WHAT IS BEING ASKED
Only the lines holding the string "Hline" are needed; copy each of them from the data.

(Stored items)

#####

Lemma proportional_same line word : rect_ok line -> rect_ok word ->
  x1 line <= x1 word -> x2 word <= x2 line -> y1 line <= y1 word -> y2 word <= y2 line ->
  proportionalWordBox line line word = Ok word.
Proof.
  unfold rect_ok, MaxPixelCoordinate. intros Hl Hw H1 H2 H3 H4. unfold proportionalWordBox.
  rewrite !(proj2 (Z.leb_gt _ _)) by lia. cbn [orb].
  assert (Hs : forall v o e, 0 <= o < 2 ^ 31 -> 0 < e < 2 ^ 31 -> o <= v < 2 ^ 31 -> scale_coordinate v o e o e = v).
  { intros v o e Ho He Hv. rewrite scale_bounds by lia. rewrite (proj2 (Z.leb_le _ _)) by nia.
    assert (He2 : 0 <= e / 2 < e) by (split; [apply Z.div_pos; lia|apply Z.div_lt; lia]).
    rewrite Z.quot_div_nonneg by nia. rewrite (Z.add_comm ((v - o) * e)), Z.div_add by lia. rewrite Z.div_small; lia. }
  rewrite !Hs by lia. destruct word as [a b c d]. cbn in *. do 2 f_equal; lia.
Qed.

(** ** One word *)

Section words.
Context `{SC : !Schema, UP : !UrlParser, UPr : !UrlPrinter, SH : !Sha256, SV : !SvgMapper}.

(** A template whose text and target the code can replace and read back. *)
Record readable (a : obj) : Prop := {
  rd_well_formed : well_formed (JObject a);
  rd_target : plain_target (default JNull (jget a "target"));
  rd_body : quiet_body (jget a "body");
}.

(** A word annotation as the editor reads it. *)
Record reads_as (g : obj) (id token : string) (r : rect) : Prop := {
  ra_id : annStringValue g "id" = id;
  ra_word : granularity_of g = "word"%string;
  ra_text : extractAnnotationText g = token;
  ra_box : parseXYWH (extractFragment g) = Ok r;
}.

Lemma retarget_spec word canvasURI r a : plain_target (default JNull (jget word "target")) ->
  all_chars visible canvasURI = true -> rect_ok r -> retargetExistingWord word canvasURI r = Ok a ->
  parseXYWH (extractFragment a) = Ok r /\ forall k, k <> "target"%string -> jget a k = jget word k.
Proof.
  intros Hp Hc Hr. unfold retargetExistingWord. destruct (match parseXYWH _ with Ok _ => _ | Err _ => _ end) eqn:Es.
  - intros [= <-]. split; [|done]. destruct (parseXYWH (extractFragment word)) as [cur|]; [|done].
    apply andb_true_iff in Es as [Es _]. unfold sameBox in Es. apply bool_decide_eq_true in Es. by subst.
  - intros (t & Ht & [= <-])%result_bind_Ok. unfold edit_ann in Ht. destruct (targetWithFragment _ _ _) as [t'|] eqn:Et; [|done].
    injection Ht as ->. destruct (targetWithFragment_spec _ _ _ _ Hp Hc Hr Et) as (_ & Hsource & v & Hread & Hbox).
    destruct (clear_target_reads t Hsource) as [_ Hfr]. unfold clearMutableTargetResourceIDs. split.
    + unfold extractFragment. rewrite jget_update_eq, jget_jset_eq. cbn [fmap option_fmap option_map default from_option id].
      by rewrite Hfr, Hread.
    + intros k Hk. by rewrite jget_update_ne, jget_jset_ne.
Qed.

Lemma retained_spec template id canvasURI r token a : readable template -> all_chars visible canvasURI = true -> rect_ok r ->
  a_word token -> updatedRetainedWord template id canvasURI r token = Ok a -> reads_as a id token r.
Proof.
  intros [Hw Hp Hq] Hc Hr [Hsp Hne]. pose proof (spaceless_TrimSpace _ Hsp) as Htrim. unfold updatedRetainedWord.
  intros (c & Hclone & Hre)%result_bind_Ok. unfold edit_ann in Hclone. destruct (cloneAnnotation _) as [c'|] eqn:Ec; [|done].
  injection Hclone as ->. apply clone_id in Ec as ->; [|done]. set (w := set_default _ "motivation" _) in Hre. cbn zeta in Hre.
  assert (Hkey : forall k, k <> "id"%string -> k <> "type"%string -> k <> "textGranularity"%string -> k <> "motivation"%string ->
    jget w k = jget template k) by (intros; unfold w; by rewrite jget_set_default_ne, !jget_jset_ne).
  set (w' := if bool_decide _ then _ else _) in Hre.
  assert (Hw' : forall k, k <> "body"%string -> jget w' k = jget w k).
  { intros k Hk. unfold w'. case_bool_decide; [done|]. by rewrite jget_update_ne, jget_jset_ne. }
  assert (Htext : extractAnnotationText w' = token).
  { unfold w'. case_bool_decide as E; [by rewrite E|]. set (body := textBodyWithValue _ _).
    rewrite (clear_body_text body) by (by rewrite jget_jset_eq). unfold body. rewrite textBody_reads; rewrite ?TrimSpace_idem, ?Htrim; try done.
    by rewrite Hkey. }
  destruct (retarget_spec w' canvasURI r a) as [Hbox Hother]; [|done..|].
  { by rewrite Hw', Hkey. }
  split; [| | |done].
  - unfold annStringValue. rewrite Hother, Hw' by done. unfold w. rewrite jget_set_default_ne, !jget_jset_ne by done. by rewrite jget_jset_eq.
  - unfold granularity_of, annStringValue. rewrite Hother, Hw' by done. unfold w. by rewrite jget_set_default_ne, jget_jset_eq.
  - rewrite <-Htext. apply extract_text_eq. by rewrite Hother.
Qed.

Lemma new_word_spec template id canvasURI r token a : readable template -> all_chars visible canvasURI = true -> rect_ok r ->
  a_word token -> deriveTextAnnotation template id "word" canvasURI r token = Ok a -> reads_as a id token r.
Proof.
  intros [Hw Hp Hq] Hc Hr [Hsp Hne] Hd. pose proof (spaceless_TrimSpace _ Hsp) as Htrim.
  apply derive_spec in Hd; [|done..]. split.
  - unfold annStringValue. by rewrite (dv_id _ _ _ _ _ _ _ Hd).
  - unfold granularity_of, annStringValue. by rewrite (dv_granularity _ _ _ _ _ _ _ Hd).
  - rewrite (dv_text _ _ _ _ _ _ _ Hd); by rewrite ?Htrim.
  - apply Hd.
Qed.

Lemma available_id_new fuel pageID seed nonce used id : available_id fuel pageID seed nonce used = Ok id -> id ∉ used.
Proof.
  revert nonce. induction fuel as [|n IH]; intros nonce; [done|]. cbn. intros (i & _ & Hid)%result_bind_Ok.
  case_bool_decide; [by apply IH in Hid|]. by injection Hid as <-.
Qed.

(** ** The words of the tokens *)

Section line.
Context (pageID canvasURI : string) (rev : Z) (line : locatedAnnotation) (baseWords : list locatedAnnotation)
        (proposedWords : gmap string locatedAnnotation) (count : nat) (matched : gmap nat nat).
Context (Hcanvas : all_chars visible canvasURI = true) (Hline : readable (lannotation line)) (Hrect : rect_ok (lbox line))
        (Hwide : Z.of_nat count <= x2 (lbox line) - x1 (lbox line))
        (Hbase : Forall (fun w => readable (lannotation w)) baseWords)
        (Hproposed : forall id w, proposedWords !! id = Some w -> readable (lannotation w)).

Definition base_of (i : nat) : option locatedAnnotation := b ← matched !! i; baseWords !! b.

(** What the loop makes of the tokens from position [i] on. *)
Record words_ok (i : nat) (tokens : list string) (used : gset string) (gs : list obj) : Prop := {
  wo_length : length gs = length tokens;
  wo_reads : forall k g token, gs !! k = Some g -> tokens !! k = Some token ->
    reads_as g (annStringValue g "id") token (dividedWordBox (lbox line) (i + k) count);
  wo_kept : forall k g w, gs !! k = Some g -> base_of (i + k) = Some w -> annStringValue g "id" = located_id w;
  wo_fresh : forall k g, gs !! k = Some g -> base_of (i + k) = None -> annStringValue g "id" ∉ used;
  wo_apart : forall k k' g g', gs !! k = Some g -> gs !! k' = Some g' -> (k < k')%nat ->
    base_of (i + k) = None -> base_of (i + k') = None -> annStringValue g "id" <> annStringValue g' "id";
}.

Lemma words_ok_cons i token tokens used used' g gs : words_ok (S i) tokens used' gs -> used ⊆ used' ->
  reads_as g (annStringValue g "id") token (dividedWordBox (lbox line) i count) ->
  (forall w, base_of i = Some w -> annStringValue g "id" = located_id w) ->
  (base_of i = None -> (annStringValue g "id" ∉ used) /\ (annStringValue g "id" ∈ used')) ->
  words_ok i (token :: tokens) used (g :: gs).
Proof.
  intros [H1 H2 H3 H4 H5] Hsub Hg Hk Hn. split.
  - cbn. by rewrite H1.
  - intros [|k] h t Hh Ht; cbn in Hh, Ht; [injection Hh as <-; injection Ht as <-; by rewrite Nat.add_0_r|].
    rewrite <-Nat.add_succ_comm. by apply H2.
  - intros [|k] h w Hh; cbn in Hh; [injection Hh as <-; rewrite Nat.add_0_r; apply Hk|]. rewrite <-Nat.add_succ_comm. by apply H3.
  - intros [|k] h Hh; cbn in Hh; [injection Hh as <-; rewrite Nat.add_0_r; apply Hn|]. rewrite <-Nat.add_succ_comm.
    intros Hb Hin. by apply (H4 _ _ Hh Hb), Hsub.
  - intros [|k] [|k'] h h' Hh Hh' Hlt; cbn in Hh, Hh'; try lia; rewrite <-?Nat.add_succ_comm, ?Nat.add_0_r.
    + injection Hh as <-. intros Hb Hb' Heq. destruct (Hn Hb) as [_ Hin]. apply (H4 _ _ Hh' Hb'). by rewrite <-Heq.
    + apply (H5 k k'); [done..|lia].
Qed.

(** The identities of the words. *)
Definition identities_of (gs : list obj) : list string := (fun g => annStringValue g "id") <$> gs.

Lemma words_for_tokens_ok i tokens removed used vs removed' used' : Forall a_word tokens -> (i + length tokens = count)%nat ->
  words_for_tokens pageID canvasURI rev line baseWords proposedWords count matched i tokens removed used = Ok (vs, removed', used') ->
  exists gs, vs = JObject <$> gs /\ words_ok i tokens used gs /\
    (removed ⊆ used -> (forall w, w ∈ baseWords -> located_id w ∈ used) ->
     removed' = removed ∖ list_to_set (identities_of gs) /\ used' = used ∪ list_to_set (identities_of gs)).
Proof.
  revert i removed used vs removed' used'. induction tokens as [|token tokens IH]; intros i removed used vs removed' used' Ht Hi HE.
  { injection HE as <- <- <-. exists []. split; [done|]. split; [split; [done|..]; by intros [|]|]. intros _ _. cbn. split; set_solver. }
  apply Forall_cons in Ht as [Hword Ht]. cbn [length] in Hi. cbn [words_for_tokens] in HE.
  destruct (divided_ok (lbox line) count i Hrect Hwide ltac:(lia)) as (Hbox & _). cbn zeta in Hbox.
  fold (base_of i) in HE. destruct (base_of i) as [w|] eqn:Eb.
  - apply result_bind_Ok in HE as (a & Ha & HE). apply result_bind_Ok in HE as ([[rest rm] us] & Hrest & [= <- <- <-]).
    destruct (IH (S i) _ _ _ _ _ Ht ltac:(lia) Hrest) as (gs & -> & Hgs & Hsets). exists (a :: gs). split; [done|].
    assert (Hread : readable match proposedWords !! located_id w with Some p => lannotation p | None => lannotation w end).
    { destruct (proposedWords !! located_id w) as [p|] eqn:Ep; [by eapply Hproposed|].
      unfold base_of in Eb. destruct (matched !! i) as [b|]; [|done]. cbn in Eb. exact (proj1 (Forall_lookup _ _) Hbase _ _ Eb). }
    pose proof (retained_spec _ _ _ _ _ _ Hread Hcanvas Hbox Hword Ha) as Hra. pose proof (ra_id _ _ _ _ Hra) as Hid.
    assert (Hw : w ∈ baseWords) by (unfold base_of in Eb; destruct (matched !! i); [by eapply list_elem_of_lookup_2|done]).
    split; [eapply words_ok_cons; [exact Hgs|done|by rewrite Hid|rewrite Eb; intros w' [= <-]; done|by rewrite Eb]|].
    intros Hsub Hin. destruct Hsets as [-> ->]; [set_solver|done|]. specialize (Hin w Hw). unfold identities_of. rewrite fmap_cons, list_to_set_cons, Hid.
    split; set_solver.
  - apply result_bind_Ok in HE as (id & Hid & HE). apply result_bind_Ok in HE as (a & Ha & HE).
    apply result_bind_Ok in HE as ([[rest rm] us] & Hrest & [= <- <- <-]).
    destruct (IH (S i) _ _ _ _ _ Ht ltac:(lia) Hrest) as (gs & -> & Hgs & Hsets). exists (a :: gs). split; [done|].
    unfold edit_ann in Ha. destruct (deriveTextAnnotation _ _ _ _ _ _) as [a'|] eqn:Ed; [|done]. injection Ha as ->.
    pose proof (new_word_spec _ _ _ _ _ _ Hline Hcanvas Hbox Hword Ed) as Hra. pose proof (ra_id _ _ _ _ Hra) as Hid'.
    apply available_id_new in Hid.
    split; [eapply words_ok_cons; [exact Hgs|set_solver|by rewrite Hid'|by rewrite Eb|intros _; rewrite Hid'; set_solver]|].
    intros Hsub Hin. destruct Hsets as [-> ->]; [set_solver|intros w Hw; by apply elem_of_union_r, Hin|].
    unfold identities_of. rewrite fmap_cons, list_to_set_cons, Hid'. split; set_solver.
Qed.
End line.
End words.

#####

RESPONSE TO THE TASK
Context (Hcanvas : all_chars visible canvasURI = true) (Hline : readable (lannotation line)) (Hrect : rect_ok (lbox line))
    pose proof (new_word_spec _ _ _ _ _ _ Hline Hcanvas Hbox Hword Ed) as Hra. pose proof (ra_id _ _ _ _ Hra) as Hid'.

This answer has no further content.